(** * Movie recommendation: similarity graph, clusters, scoring

    A shallow embedding of [Movie_Recommendation_Algorithm.py].

    - A movie is a [string].
    - The graph is a [defaultdict(set)]: a finite map from movies to finite
      sets of movies.  Reading a missing key creates it with the empty set;
      that write is modelled, so the graph is threaded through every
      function that reads it.
    - Python sets are iterated in an order the language does not fix.  The
      order in which [dfs] walks [graph[node]] is the section variable
      [order]; all that is assumed of it is that it enumerates the set.
    - Python integers are [Z].
    - Exceptions are values of [outcome].
    - The four functions are embedded twice. First on an unbounded stack
      and with exact quotients ([Qc]): there [OutOfFuel] is the recursion
      budget of the model of [dfs], which [dfs_depth] always covers. Then,
      in the module [Py], as the interpreter runs them: [dfs] nests at most
      [limit] frames and raises [RecursionError] beyond, and every [/]
      rounds its exact quotient to a float by [fl]. Statements about which
      value wins a comparison of floats, and about what is raised, are
      made of the second. *)

From Stdlib Require Import ZArith QArith Qcanon Lia.
From stdpp Require Import base tactics numbers strings pretty option gmap sets fin_sets fin_maps fin_map_dom list.

Local Open Scope Z_scope.
Set Warnings "-clear-no-such-hyp".

(** ** Outcomes of a call *)

Inductive exn : Set := KeyError | ZeroDivisionError | ValueError | RecursionError.

Inductive outcome (A : Type) : Type :=
| Ok (a : A)
| Raise (e : exn)
| OutOfFuel.

Arguments Ok {A} a.
Arguments Raise {A} e.
Arguments OutOfFuel {A}.

Definition obind {A B : Type} (m : outcome A) (k : A → outcome B) : outcome B :=
  match m with
  | Ok a => k a
  | Raise e => Raise e
  | OutOfFuel => OutOfFuel
  end.

Notation "x ←' m ; k" := (obind m (fun x => k))
  (at level 20, m at level 100, k at level 200, only parsing).
Notation "' p ←' m ; k" := (obind m (fun x => match x with p => k end))
  (at level 20, p pattern, m at level 100, k at level 200, only parsing).

(** ** The dictionary *)

(** [graph[k]] on a [defaultdict(set)]: the set stored at [k], and the
    dictionary afterwards (a missing key is created, holding [set()]). *)
Definition getitem (graph : gmap string (gset string)) (k : string)
  : gset string * gmap string (gset string) :=
  match graph !! k with
  | Some s => (s, graph)
  | None => (∅, <[k := ∅]> graph)
  end.

(** [graph[k].add(x)] *)
Definition graph_add (graph : gmap string (gset string)) (k x : string)
  : gmap string (gset string) :=
  let '(s, graph) := getitem graph k in
  <[k := s ∪ {[x]}]> graph.

(** What [graph[k]] reads: the stored set, or the empty set. *)
Definition adj (graph : gmap string (gset string)) (k : string) : gset string :=
  default ∅ (graph !! k).

(** The dictionary after the keys of [r] have been read: those that were
    missing now hold the empty set. *)
Definition vivify (graph : gmap string (gset string)) (r : gset string)
  : gmap string (gset string) :=
  graph ∪ gset_to_gmap (∅ : gset string) r.

(** ** [build_graph] *)

(** The body of [for a, b in similarities]. *)
Definition add_similarity (graph : gmap string (gset string)) (p : string * string)
  : gmap string (gset string) :=
  let '(a, b) := p in
  let graph := graph_add graph a b in
  let graph := graph_add graph b a in
  let graph := graph_add graph a a in
  graph_add graph b b.

(** The body of [for movie in movies]. *)
Definition add_movie (graph : gmap string (gset string)) (movie : string)
  : gmap string (gset string) :=
  if decide (movie ∉ dom graph) then graph_add graph movie movie else graph.

Definition build_graph (movies : list string) (similarities : list (string * string))
  : gmap string (gset string) :=
  let graph := fold_left add_similarity similarities ∅ in
  fold_left add_movie movies graph.

(** ** Numbers *)

(** True division [x / y]. *)
Definition true_div (x y : Qc) : outcome Qc :=
  if decide (y = 0%Qc) then Raise ZeroDivisionError else Ok (x / y)%Qc.

(** [max(l, key=...)]: the first element whose key no later key exceeds. *)
Definition py_max {A : Type} (key : A → Qc) (l : list A) : outcome A :=
  match l with
  | [] => Raise ValueError
  | x :: l =>
      Ok (fold_left (fun best y => if decide (key best < key y)%Qc then y else best) l x)
  end.

(** [s.remove(x)] *)
Definition set_remove (s : gset string) (x : string) : outcome (gset string) :=
  if decide (x ∈ s) then Ok (s ∖ {[x]}) else Raise KeyError.

(** [sum(l)] over integers *)
Definition py_sum (l : list Z) : Z := fold_left Z.add l 0.

Definition sentinel : string := "No movie to recommend".

Section Algorithm.

(** Iteration order of the adjacency set stored at a key. *)
Variable order : string → gset string → list string.

(** ** [dfs] *)

(** The loop [for neighbor in graph[node]: result |= dfs(neighbor, ...)],
    given the function [rec] that runs the recursive call. *)
Definition dfs_neighbours
    (rec : string → gmap string (gset string) → gset string →
           outcome (gset string * (gmap string (gset string) * gset string)))
    (l : list string)
    (st : gset string * (gmap string (gset string) * gset string))
  : outcome (gset string * (gmap string (gset string) * gset string)) :=
  fold_left
    (fun acc neighbor =>
       '(result, (graph, visited)) ←' acc;
       '(r, (graph, visited)) ←' rec neighbor graph visited;
       Ok (result ∪ r, (graph, visited)))
    l (Ok st).

(** [fuel] bounds the depth of the recursion. The result is the returned
    set together with the graph and the [visited] set after the call. *)
Fixpoint dfs_fuel (fuel : nat) (node : string)
    (graph : gmap string (gset string)) (visited : gset string)
  : outcome (gset string * (gmap string (gset string) * gset string)) :=
  match fuel with
  | O => OutOfFuel
  | S fuel =>
      if decide (node ∈ visited) then Ok (∅, (graph, visited))
      else
        let visited := visited ∪ {[node]} in
        let result : gset string := {[node]} in
        let '(adj, graph) := getitem graph node in
        dfs_neighbours (dfs_fuel fuel) (order node adj) (result, (graph, visited))
  end.

(** Every member of every adjacency set. *)
Definition neighbours (graph : gmap string (gset string)) : gset string :=
  ⋃ (snd <$> map_to_list graph).

(** A recursion budget that is always enough (see [dfs_fuel_enough]). *)
Definition dfs_depth (graph : gmap string (gset string)) : nat :=
  size (neighbours graph) + 2.

Definition dfs (node : string) (graph : gmap string (gset string)) (visited : gset string)
  : outcome (gset string * (gmap string (gset string) * gset string)) :=
  dfs_fuel (dfs_depth graph) node graph visited.

(** ** [calculate_score] *)

Definition calculate_score (movie : string) (friends : list (list string))
    (graph : gmap string (gset string))
  : outcome ((Z * Qc) * gmap string (gset string)) :=
  let seen_friends :=
    py_sum (map (fun _ => 1) (filter (fun friend => movie ∈ friend) friends)) in
  if decide (seen_friends = 0) then Ok ((0, 0%Qc), graph)
  else
    '(similar_movies, (graph, _)) ←' dfs movie graph ∅;
    similar_movies ←' set_remove similar_movies movie;
    let '(total_similar_seen, friends_counted) :=
      fold_left
        (fun '(total_similar_seen, friends_counted) friend =>
           let similar_seen :=
             Z.of_nat (size (list_to_set friend ∩ similar_movies : gset string)) in
           if decide (similar_seen > 0)
           then (total_similar_seen + similar_seen, friends_counted + 1)
           else (total_similar_seen, friends_counted))
        friends (0, 0) in
    if decide (friends_counted = 0) then Ok ((0, 0%Qc), graph)
    else
      mean_similar_seen ←' true_div (Qc_of_Z total_similar_seen) (Qc_of_Z friends_counted);
      uniqueness ←' true_div 1%Qc mean_similar_seen;
      Ok ((seen_friends, uniqueness), graph).

(** ** [recommend_movie] *)

(** One turn of the loop [for movie in movies], from the list
    [recommendations] and the graph so far. *)
Definition score_step (friends : list (list string))
    (acc : outcome (list (string * Qc) * gmap string (gset string))) (movie : string)
  : outcome (list (string * Qc) * gmap string (gset string)) :=
  '(recommendations, graph) ←' acc;
  '((score, uniqueness), graph) ←' calculate_score movie friends graph;
  if decide (uniqueness ≠ 0%Qc)
  then
    ratio ←' true_div (Qc_of_Z score) uniqueness;
    Ok (recommendations ++ [(movie, ratio)], graph)
  else Ok (recommendations, graph).

(** The whole loop: the list [recommendations] and the graph once every
    movie has been scored. *)
Definition score_catalog (movies : list string) (friends : list (list string))
    (graph : gmap string (gset string))
  : outcome (list (string * Qc) * gmap string (gset string)) :=
  fold_left (score_step friends) movies (Ok ([], graph)).

Definition recommend_movie (movies : list string) (similarities : list (string * string))
    (friends : list (list string)) : outcome string :=
  let graph := build_graph movies similarities in
  '(recommendations, _) ←' score_catalog movies friends graph;
  match recommendations with
  | [] => Ok sentinel
  | _ =>
      best_recommendation ←' py_max snd recommendations;
      Ok (fst best_recommendation)
  end.

End Algorithm.

Definition ex_movies : list string :=
  ["Snatch"; "Lock, Stock and Two Smoking Barrels"; "The Hateful Eight";
   "Pain & Gain"; "Reservoir Dogs"].
Definition ex_similarities : list (string * string) :=
  [("Snatch", "Lock, Stock and Two Smoking Barrels");
   ("Snatch", "Pain & Gain");
   ("Reservoir Dogs", "The Hateful Eight")].
Definition ex_friends : list (list string) :=
  [["Reservoir Dogs"];
   ["Reservoir Dogs"; "Lock, Stock and Two Smoking Barrels"];
   ["Reservoir Dogs"];
   ["Snatch"];
   ["Lock, Stock and Two Smoking Barrels"];
   ["Pain & Gain"; "Reservoir Dogs"]].

(** ** Similarity clusters *)

(** [b] is in the adjacency set read at [a]. *)
Definition edge (graph : gmap string (gset string)) (a b : string) : Prop :=
  b ∈ adj graph a.

(** [b] is reached from [a] by following adjacency sets. *)
Definition reachable (graph : gmap string (gset string)) : relation string :=
  rtc (edge graph).

(** All that is known of an iteration order: it lists the members of the
    set it walks. *)
Definition enumerates (order : string → gset string → list string) : Prop :=
  ∀ k s x, x ∈ order k s ↔ x ∈ s.

(** What a call [dfs(node, graph, visited)] has done when it returns [r],
    leaving the dictionary [graph'] and the set [visited']. *)
Record dfs_post (node : string) (graph : gmap string (gset string))
    (visited r : gset string) (graph' : gmap string (gset string))
    (visited' : gset string) : Prop := {
  post_visited : visited' = visited ∪ r;
  post_fresh : r ## visited;
  post_seen : node ∈ visited → r = ∅;
  post_start : node ∈ visited';
  post_graph : graph' = vivify graph r;
  post_closed : ∀ x, x ∈ r → adj graph x ⊆ visited';
  post_reach : ∀ x, x ∈ r → reachable graph node x
}.

(** ** The quantities the scorer is specified by *)

(** Number of peers whose history contains [movie]. *)
Definition seen_by (movie : string) (friends : list (list string)) : Z :=
  Z.of_nat (length (filter (fun friend => movie ∈ friend) friends)).

(** Number of distinct movies of [similar] in one history. *)
Definition overlap (similar : gset string) (friend : list string) : Z :=
  Z.of_nat (size (list_to_set friend ∩ similar : gset string)).

(** The peers that count: those with a positive overlap. *)
Definition counted (similar : gset string) (friends : list (list string))
  : list (list string) :=
  filter (fun friend => 0 < overlap similar friend) friends.

Definition total_overlap (similar : gset string) (friends : list (list string)) : Z :=
  foldr Z.add 0 (overlap similar <$> counted similar friends).

Definition mean_overlap (similar : gset string) (friends : list (list string)) : Qc :=
  (Qc_of_Z (total_overlap similar friends) /
   Qc_of_Z (Z.of_nat (length (counted similar friends))))%Qc.

(** The pair [calculate_score] is to return for [movie], given the other
    movies [similar] of its cluster. *)
Definition score_spec (movie : string) (similar : gset string)
    (friends : list (list string)) : Z * Qc :=
  if decide (seen_by movie friends = 0) then (0, 0%Qc)
  else if decide (counted similar friends = []) then (0, 0%Qc)
  else (seen_by movie friends, (1 / mean_overlap similar friends)%Qc).

(** Every member of every adjacency set is a key. *)
Definition closed (graph : gmap string (gset string)) : Prop :=
  ∀ k x, x ∈ adj graph k → x ∈ dom graph.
════════════════
▶ _WHAT NEEDS TO BE DONE_
Filtering the entries above by the word "history", copy each line that matches.

▶ _ANSWER AREA_
(** Number of peers whose history contains [movie]. *)
(** Number of distinct movies of [similar] in one history. *)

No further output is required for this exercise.